Hiking, photography, fishing, climbing, camping, rafting, mushroom hunting….plan and take responsibility. All the ‘you could be charged’ warnings aside….just out of self respect and respect for the rescuer’s safety too, think about the basics and plan. Being near your car is not enough. A bad fall, heart attack, etc. will probably cut you off from the shelter of your car.

13
Oct
11

Search & Rescue (SAR)…Time Considerations

Seems about this time of year with the change in the weather, I get into this ‘be prepared mode’. I probably go out into a wilderness setting more in the Spring and Summer, but the elements, light and the occasional lost hiker prompt me to at least share my concerns about being prepared and safe.

The just recent cases of an Oregon lady supposedly lost in the Mt. Hood Wilderness and the recovery/deceased of another woman in the nearby State of  Washington raised my awareness to an internal process in Search and Rescue (SAR) missions: The consulting with experts to evaluate your probable chances of survival given the factors: were you prepared (gear), do you have a history of knowing how to conduct yourself in the wilds, the weather, the terrain, your known health/fitness factors, etc.  

I want to share some very interesting stats and time line markers re the search and termination of the search should you become lost. The resources are very fascinating and should be read and shared.

OHSU Researchers Find Time Is Best Predictor Of Survival In Search And Rescue Missions (July 17, 2007)


Oregon Health & Science University emergency medicine researchers set out to develop a model that could be used by search and rescue teams to determine when a search and rescue (SAR) mission could be terminated without abandoning potential survivors. The model found time to be the most important variable in determining whether a person will be found alive. Ninety-nine percent of people found alive were found within the first 51 hours after being reported missing. Their findings are published in the most recent edition of Wilderness and Environmental Medicine.

The model found a high rate of survival for people found within 17 hours of first being reported missing, a moderate rate of survival for those missing between 17 and 51 hours, and a low rate of survival for individuals missing for more then 51 hours. The analysis also found people reported missing in May through October were less likely to survive, as were people older than 60. Individuals reported missing on land were more likely to be found alive than those reported missing from a water-based activity.” (Read the entire report)

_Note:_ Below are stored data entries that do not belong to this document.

(** [pr'] is [pr] with the page [va] entered in slot [i], up to links. *)
Definition entered (i : nat) (va age : Z) (pr pr' : proc) : Prop :=
  vas (p_memory_pg_arr pr') = <[i := va]> (vas (p_memory_pg_arr pr)) /\
  map fp_age (p_memory_pg_arr pr') = <[i := age]> (map fp_age (p_memory_pg_arr pr)) /\
  pr' = set_p_pages_in_memory_counter (p_pages_in_memory_counter pr + 1)
          (set_p_tail (p_tail pr') (set_p_head (p_head pr') (set_p_memory_pg_arr (p_memory_pg_arr pr') pr))).

Lemma vas_alter_va arr i va : vas (alter (set_fp_va va) i arr) = <[i := va]> (vas arr).
Proof.
  apply list_eq. intros j. unfold vas. rewrite list_lookup_fmap, list_lookup_alter, list_lookup_insert, length_map.
  destruct (decide (i = j)) as [->|Hne].
  - destruct (arr !! j) as [f|] eqn:E; simpl.
    + rewrite decide_True; [done|]. apply lookup_lt_Some in E. done.
    + rewrite decide_False; [by rewrite list_lookup_fmap, E|]. apply lookup_ge_None in E. lia.
  - rewrite decide_False by (intros [? _]; done). by rewrite list_lookup_fmap.
Qed.

Lemma ages_alter_age arr i a : map fp_age (alter (set_fp_age a) i arr) = <[i := a]> (map fp_age arr).
Proof.
  apply list_eq. intros j. rewrite list_lookup_fmap, list_lookup_alter, list_lookup_insert, length_map.
  destruct (decide (i = j)) as [->|Hne].
  - destruct (arr !! j) as [f|] eqn:E; simpl.
    + rewrite decide_True; [done|]. apply lookup_lt_Some in E. done.
    + rewrite decide_False; [by rewrite list_lookup_fmap, E|]. apply lookup_ge_None in E. lia.
  - rewrite decide_False by (intros [? _]; done). by rewrite list_lookup_fmap.
Qed.

(** Prove the [entered] facts about a record built by setters. *)
Ltac entered_tac :=
  split; [|split; [|reflexivity]]; simpl;
  repeat first [ rewrite vas_alter_va | rewrite ages_alter_age
               | rewrite vas_alter_other by done | rewrite ages_alter_other by done ]; done.

Section enter.
Context {img : Image} {F : Type} (p : nat) (sel : selection).
Implicit Types (s : kst F) (pr : proc).

Lemma for_first_free s pr i body (Q : option nat -> kst F -> Prop) :
  (p < length (k_procs s))%nat -> length (p_memory_pg_arr pr) = MAX_PSYC_PAGES -> first_free pr i ->
  wp (body i) (fun r st => match r with Some v => Q (Some v) st | None => False end) (setp p pr s) ->
  wp (for_range MAX_PSYC_PAGES 0 (fun k => let! f := fp_read p k in
        if fp_va f =? NOVA then body k else ret None)) Q (setp p pr s).
Proof.
  intros Hlen H16 Hi Hbody. pose proof (first_free_lt _ _ Hi) as Hlt. destruct Hi as [Hi Hj].
  apply (wp_for_range (fun k st => (k <= i)%nat /\ st = setp p pr s)).
  - split; [lia|done].
  - intros k st Hk [Hki ->]. destruct (decide (k = i)) as [->|Hne].
    + destruct (slot_read _ _ _ Hi) as (f & Hf & E). kstep. eapply on_fp_read; [done..|].
      rewrite E, Z.eqb_refl. eapply wp_mono; [exact Hbody|]. by intros [v|] st'.
    + destruct (Hj k ltac:(lia)) as (va & Hva & Hn). destruct (slot_read _ _ _ Hva) as (f & Hf & E).
      kstep. eapply on_fp_read; [done..|]. rewrite E, (proj2 (Z.eqb_neq _ _) Hn). kstep. split; [lia|done].
  - intros st [Hle _]. lia.
Qed.

Lemma update_memorynfua_spec s pr i va :
  (p < length (k_procs s))%nat -> length (p_memory_pg_arr pr) = MAX_PSYC_PAGES -> first_free pr i ->
  exists pr', update_memorynfua sel p va (setp p pr s) = Ret i (setp p pr' s) /\
    entered i va (default_age sel) pr pr'.
Proof.
  intros Hlen H16 Hi. pose proof (first_free_lt _ _ Hi) as Hlt.
  assert (wp (update_memorynfua sel p va) (fun r (st : kst F) => r = i /\
    exists pr', st = setp p pr' s /\ entered i va (default_age sel) pr pr') (setp p pr s)) as H.
  - unfold update_memorynfua. kstep. apply (for_first_free _ _ i); [done..|].
    do 4 (kstep; apply on_fp_modify; [done|simpl; by rewrite ?length_alter|]).
    kstep. unfold incr_memory_counter. apply on_updp; [done|]. kstep. kstep. split; [done|].
    eexists. split; [reflexivity|]. entered_tac.
  - apply wp_elim in H as (r & st & E & -> & pr' & -> & He). eauto.
Qed.

Lemma update_memorylapa_spec s pr i va :
  (p < length (k_procs s))%nat -> length (p_memory_pg_arr pr) = MAX_PSYC_PAGES -> first_free pr i ->
  exists pr', update_memorylapa sel p va (setp p pr s) = Ret i (setp p pr' s) /\
    entered i va (default_age sel) pr pr'.
Proof.
  intros Hlen H16 Hi. pose proof (first_free_lt _ _ Hi) as Hlt.
  assert (wp (update_memorylapa sel p va) (fun r (st : kst F) => r = i /\
    exists pr', st = setp p pr' s /\ entered i va (default_age sel) pr pr') (setp p pr s)) as H.
  - unfold update_memorylapa. kstep. apply (for_first_free _ _ i); [done..|].
    do 4 (kstep; apply on_fp_modify; [done|simpl; by rewrite ?length_alter|]).
    kstep. unfold incr_memory_counter. apply on_updp; [done|]. kstep. kstep. split; [done|].
    eexists. split; [reflexivity|]. entered_tac.
  - apply wp_elim in H as (r & st & E & -> & pr' & -> & He). eauto.
Qed.

(** The two checks of a well-formed queue pass. *)
Lemma on_queue_checks s pr (Q : unit -> kst F -> Prop) :
  (p < length (k_procs s))%nat -> isnull (p_head pr) = isnull (p_tail pr) ->
  (forall i, p_head pr = Some i -> (i < length (p_memory_pg_arr pr))%nat /\ prv (p_memory_pg_arr pr) i = None) ->
  Q tt (setp p pr s) -> wp (queue_checks p) Q (setp p pr s).
Proof.
  intros Hlen Hn Hh HQ. unfold queue_checks. kstep. apply on_getp; [done|]. rewrite <- Hn.
  destruct (p_head pr) as [i|] eqn:E; simpl; [|by kstep].
  destruct (Hh i eq_refl) as [Hl Hp]. kstep. apply on_get_prev; [done|done|]. rewrite Hp. simpl. by kstep.
Qed.

End enter.

(** ** SCFIFO: a new page goes to the tail *)

Lemma chain_snoc_empty nx i : nx i = None -> chain nx (Some i) [i].
Proof. by intros H. Qed.

Section fifo_enter.
Context {img : Image} {F : Type} (p : nat) (sel : selection).
Implicit Types (s : kst F) (pr : proc).

Lemma fifo_ends pr q : fifo_proc pr q -> isnull (p_head pr) = isnull (p_tail pr).
Proof.
  intros (Hc & Ht & _). rewrite (chain_hd _ _ _ Hc), Ht. destruct q as [|i q]; [done|].
  destruct (last (i :: q)) eqn:E; [done|]. by apply last_None in E.
Qed.

Lemma update_memoryscfifo_spec s pr i va q :
  (p < length (k_procs s))%nat -> length (p_memory_pg_arr pr) = MAX_PSYC_PAGES -> first_free pr i ->
  fifo_proc pr q -> (i ∉ q) ->
  exists pr', update_memoryscfifo sel p va (setp p pr s) = Ret i (setp p pr' s) /\
    entered i va (default_age sel) pr pr' /\ fifo_proc pr' (q ++ [i]).
Proof.
  intros Hlen H16 Hi Hq Hnin. pose proof (first_free_lt _ _ Hi) as Hlt.
  assert (wp (update_memoryscfifo sel p va) (fun r (st : kst F) => r = i /\
    exists pr', st = setp p pr' s /\ entered i va (default_age sel) pr pr' /\ fifo_proc pr' (q ++ [i]))
    (setp p pr s)) as H.
  - pose proof Hq as (Hc & Ht & Hnd & Hf & Hp).
    unfold update_memoryscfifo. kstep. apply on_queue_checks; [done|by eapply fifo_ends| |].
    { intros k Hk. split; [|by apply Hp]. eapply fifo_lt; [exact Hq|].
      rewrite (chain_hd _ _ _ Hc) in Hk. destruct q; [done|]. injection Hk as ->. constructor. }
    kstep. apply (for_first_free _ _ _ i); [done..|].
    do 2 (kstep; apply on_fp_modify; [done|simpl; by rewrite ?length_alter|]).
    kstep. unfold incr_memory_counter. apply on_updp; [done|]. kstep. apply on_getp; [done|]. simpl.
    rewrite (chain_hd _ _ _ Hc), Ht. destruct (decide (q = [])) as [->|Hne]; simpl.
    + do 2 (kstep; apply on_fp_modify; [done|simpl; by rewrite ?length_alter|]).
      do 2 (kstep; apply on_updp; [done|]). kstep. kstep. split; [done|]. eexists. split; [reflexivity|].
      split; [entered_tac|]. simpl. split; [|split; [done|split; [apply NoDup_singleton|split]]]; simpl.
      * split; [done|]. by slots.
      * constructor; [by rewrite !length_alter|constructor].
      * intros k [= <-]. by slots.
    + destruct (exists_last Hne) as (q' & t & ->). rewrite last_snoc, andb_false_r. simpl.
      rewrite last_snoc in Ht. assert (t < length (p_memory_pg_arr pr))%nat as Htl.
      { eapply fifo_lt; [exact Hq|]. set_solver. }
      kstep. apply on_get_next; [done|simpl; by rewrite !length_alter|]. simpl. slots.
      rewrite (chain_last _ _ _ _ Hc). simpl. kstep. kstep. kstep.
      apply on_put_next; [done|simpl; by rewrite !length_alter|]. kstep. apply on_updp; [done|].
      kstep. apply on_fp_modify; [done|simpl; by rewrite !length_alter|]. kstep. kstep. split; [done|].
      eexists. split; [reflexivity|]. split; [entered_tac|].
      assert (t <> i) by set_solver. assert (i <> t) by done.
      split; [|split; [by rewrite last_snoc|split; [|split]]]; simpl.
      * rewrite <- app_assoc. eapply (chain_snoc (nxt (p_memory_pg_arr pr))); [done|done|by slots|by slots|].
        intros k Hk. apply NoDup_app in Hnd as (_ & Hd & _). specialize (Hd _ Hk).
        assert (k <> t) by set_solver. assert (k <> i) by set_solver. by slots.
      * apply NoDup_app. split; [done|]. split; [set_solver|apply NoDup_singleton].
      * rewrite !length_alter. apply Forall_app. split; [done|]. by constructor.
      * intros k Hk. slots. by apply Hp.
  - apply wp_elim in H as (r & st & E & -> & pr' & -> & He). eauto.
Qed.

End fifo_enter.

(** ** AQ *)

(** The queue of AQ, oldest page first: the [prev] pointers from the tail. *)
Definition aqueue (arr : list free_page) (h t : option nat) (q : list nat) : Prop :=
  chain (prv arr) t q /\ h = last q /\ NoDup q /\ Forall (fun i => (i < length arr)%nat) q /\
  (forall i, t = Some i -> nxt arr i = None).

Definition aq_proc (pr : proc) (q : list nat) : Prop :=
  aqueue (p_memory_pg_arr pr) (p_head pr) (p_tail pr) q.

Section aq.
Implicit Types (arr : list free_page) (q : list nat).

Lemma aqueue_lt arr h t q i : aqueue arr h t q -> i ∈ q -> (i < length arr)%nat.
Proof. intros (_ & _ & _ & Hf & _) Hi. rewrite Forall_forall in Hf. by apply Hf. Qed.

The SAR Missions are now, and probably have been, but now it is more openly presented, using these timeline markers and ‘experts’ to decide if the search will continue. If you are lost, you need to stay safe, composed and alert to SAR operations trying to find you. If you are family/friends of the lost person, the difficult decision re termination of SAR ops will be presented to you given the above timelines at some point. The probabilities of survival will be used to protect the searching resources. A fact of life, maybe a fact in death. Be prepared!!!